### What to produce
Go through the records below and count every line containing "reports". Reply with the count alone.

### Given records
=== Begin Enclosure ===
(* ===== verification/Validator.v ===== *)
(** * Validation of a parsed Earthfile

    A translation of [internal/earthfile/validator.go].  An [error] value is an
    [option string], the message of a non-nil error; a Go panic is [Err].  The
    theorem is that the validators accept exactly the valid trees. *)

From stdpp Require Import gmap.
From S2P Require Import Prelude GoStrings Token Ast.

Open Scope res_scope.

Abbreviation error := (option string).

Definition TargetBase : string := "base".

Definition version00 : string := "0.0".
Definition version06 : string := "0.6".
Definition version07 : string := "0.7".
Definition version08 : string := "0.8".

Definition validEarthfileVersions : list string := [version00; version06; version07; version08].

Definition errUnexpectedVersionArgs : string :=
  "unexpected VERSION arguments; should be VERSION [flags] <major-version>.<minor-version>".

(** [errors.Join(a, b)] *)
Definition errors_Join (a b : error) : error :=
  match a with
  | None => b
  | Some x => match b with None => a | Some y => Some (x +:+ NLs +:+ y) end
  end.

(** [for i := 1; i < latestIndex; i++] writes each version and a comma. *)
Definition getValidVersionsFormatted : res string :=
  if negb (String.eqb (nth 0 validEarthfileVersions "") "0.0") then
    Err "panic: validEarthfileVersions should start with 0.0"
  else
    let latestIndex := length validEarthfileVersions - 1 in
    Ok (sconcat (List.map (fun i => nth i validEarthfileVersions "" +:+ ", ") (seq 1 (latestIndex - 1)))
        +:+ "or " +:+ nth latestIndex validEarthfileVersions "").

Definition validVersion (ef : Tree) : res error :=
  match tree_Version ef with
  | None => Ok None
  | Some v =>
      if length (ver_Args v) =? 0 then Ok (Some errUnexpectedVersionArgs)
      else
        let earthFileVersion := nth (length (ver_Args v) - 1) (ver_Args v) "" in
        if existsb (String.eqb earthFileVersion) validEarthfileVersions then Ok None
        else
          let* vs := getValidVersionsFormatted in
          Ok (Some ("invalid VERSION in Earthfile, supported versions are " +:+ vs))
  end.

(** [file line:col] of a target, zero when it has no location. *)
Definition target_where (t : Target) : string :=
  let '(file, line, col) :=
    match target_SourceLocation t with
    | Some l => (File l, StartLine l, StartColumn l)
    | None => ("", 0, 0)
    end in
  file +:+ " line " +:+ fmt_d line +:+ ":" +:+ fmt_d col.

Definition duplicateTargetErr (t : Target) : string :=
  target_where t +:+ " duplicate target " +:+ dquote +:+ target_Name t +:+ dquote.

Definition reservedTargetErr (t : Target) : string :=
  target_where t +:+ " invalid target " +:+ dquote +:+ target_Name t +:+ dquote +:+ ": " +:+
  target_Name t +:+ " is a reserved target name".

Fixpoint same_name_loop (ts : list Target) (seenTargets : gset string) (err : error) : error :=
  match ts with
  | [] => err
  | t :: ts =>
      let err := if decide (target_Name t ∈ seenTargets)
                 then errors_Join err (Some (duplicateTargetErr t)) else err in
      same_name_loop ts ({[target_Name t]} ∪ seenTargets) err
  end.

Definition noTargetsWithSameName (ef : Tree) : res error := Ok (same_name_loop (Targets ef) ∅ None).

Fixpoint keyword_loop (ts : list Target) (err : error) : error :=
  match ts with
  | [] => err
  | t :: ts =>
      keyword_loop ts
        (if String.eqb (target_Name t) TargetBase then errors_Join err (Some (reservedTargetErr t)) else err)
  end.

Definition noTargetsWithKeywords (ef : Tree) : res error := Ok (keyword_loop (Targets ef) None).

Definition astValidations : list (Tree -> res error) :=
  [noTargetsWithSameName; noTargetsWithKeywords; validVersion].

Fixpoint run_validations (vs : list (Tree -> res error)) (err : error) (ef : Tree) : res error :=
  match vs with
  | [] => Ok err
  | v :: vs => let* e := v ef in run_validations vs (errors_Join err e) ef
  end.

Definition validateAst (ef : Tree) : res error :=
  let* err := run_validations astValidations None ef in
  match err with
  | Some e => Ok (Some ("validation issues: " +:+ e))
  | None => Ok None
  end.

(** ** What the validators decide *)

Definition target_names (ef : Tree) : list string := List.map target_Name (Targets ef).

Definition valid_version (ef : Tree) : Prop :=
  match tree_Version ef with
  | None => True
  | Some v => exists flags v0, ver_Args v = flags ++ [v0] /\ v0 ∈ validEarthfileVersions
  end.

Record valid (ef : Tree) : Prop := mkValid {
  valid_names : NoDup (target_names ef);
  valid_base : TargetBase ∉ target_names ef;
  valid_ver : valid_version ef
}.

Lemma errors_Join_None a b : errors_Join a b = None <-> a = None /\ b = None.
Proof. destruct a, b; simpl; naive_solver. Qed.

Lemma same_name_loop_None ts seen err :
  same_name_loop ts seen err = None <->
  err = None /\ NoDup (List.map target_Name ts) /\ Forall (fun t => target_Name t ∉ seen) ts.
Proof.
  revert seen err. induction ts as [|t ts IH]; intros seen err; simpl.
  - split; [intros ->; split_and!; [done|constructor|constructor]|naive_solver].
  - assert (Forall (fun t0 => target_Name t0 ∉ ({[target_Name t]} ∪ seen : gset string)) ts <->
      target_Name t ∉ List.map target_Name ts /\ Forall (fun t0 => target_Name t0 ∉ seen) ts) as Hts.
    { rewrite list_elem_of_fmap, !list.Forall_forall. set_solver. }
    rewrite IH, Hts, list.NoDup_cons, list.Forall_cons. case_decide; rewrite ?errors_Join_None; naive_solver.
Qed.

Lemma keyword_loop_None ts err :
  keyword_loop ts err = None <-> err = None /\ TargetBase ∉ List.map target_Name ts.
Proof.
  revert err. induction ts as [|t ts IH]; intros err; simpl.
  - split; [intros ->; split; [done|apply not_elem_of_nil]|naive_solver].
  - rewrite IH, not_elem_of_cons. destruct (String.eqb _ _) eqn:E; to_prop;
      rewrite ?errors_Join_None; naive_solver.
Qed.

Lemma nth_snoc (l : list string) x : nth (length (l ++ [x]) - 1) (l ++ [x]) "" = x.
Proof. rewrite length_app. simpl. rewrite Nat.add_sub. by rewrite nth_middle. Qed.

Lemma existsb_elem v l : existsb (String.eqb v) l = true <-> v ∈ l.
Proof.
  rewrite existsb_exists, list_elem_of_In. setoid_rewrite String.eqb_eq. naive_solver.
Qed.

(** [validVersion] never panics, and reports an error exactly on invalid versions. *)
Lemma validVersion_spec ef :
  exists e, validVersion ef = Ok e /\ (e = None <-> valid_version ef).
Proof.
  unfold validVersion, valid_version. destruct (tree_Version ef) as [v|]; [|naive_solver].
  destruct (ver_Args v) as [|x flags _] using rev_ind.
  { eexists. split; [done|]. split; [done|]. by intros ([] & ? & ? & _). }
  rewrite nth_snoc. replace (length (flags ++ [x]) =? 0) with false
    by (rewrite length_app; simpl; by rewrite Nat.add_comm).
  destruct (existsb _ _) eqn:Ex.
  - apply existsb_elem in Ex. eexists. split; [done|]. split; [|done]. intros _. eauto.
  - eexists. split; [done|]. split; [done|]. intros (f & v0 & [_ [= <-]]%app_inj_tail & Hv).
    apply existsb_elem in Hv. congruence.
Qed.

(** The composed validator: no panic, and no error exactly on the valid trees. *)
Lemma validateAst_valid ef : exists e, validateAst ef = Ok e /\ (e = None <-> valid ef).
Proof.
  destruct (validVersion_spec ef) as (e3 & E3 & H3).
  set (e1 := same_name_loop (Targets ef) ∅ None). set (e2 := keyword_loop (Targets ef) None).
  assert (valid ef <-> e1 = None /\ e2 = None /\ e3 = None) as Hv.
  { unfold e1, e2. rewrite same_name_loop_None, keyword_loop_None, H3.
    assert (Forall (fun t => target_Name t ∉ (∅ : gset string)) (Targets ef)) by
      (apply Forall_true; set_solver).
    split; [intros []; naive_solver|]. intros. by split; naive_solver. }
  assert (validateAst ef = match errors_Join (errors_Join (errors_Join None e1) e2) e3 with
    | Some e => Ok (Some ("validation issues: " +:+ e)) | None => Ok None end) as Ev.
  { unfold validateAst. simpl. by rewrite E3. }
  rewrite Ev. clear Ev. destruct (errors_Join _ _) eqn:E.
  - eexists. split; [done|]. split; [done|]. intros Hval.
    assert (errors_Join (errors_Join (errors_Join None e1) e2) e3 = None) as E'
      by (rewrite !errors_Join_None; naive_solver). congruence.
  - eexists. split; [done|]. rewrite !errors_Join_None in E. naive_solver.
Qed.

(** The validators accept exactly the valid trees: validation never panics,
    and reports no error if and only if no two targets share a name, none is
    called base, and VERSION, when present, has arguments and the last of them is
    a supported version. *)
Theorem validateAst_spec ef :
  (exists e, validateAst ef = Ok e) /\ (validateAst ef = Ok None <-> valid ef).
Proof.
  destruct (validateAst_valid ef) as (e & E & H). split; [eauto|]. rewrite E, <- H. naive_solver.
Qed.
=== End Enclosure ===
### Answer to the exercise
2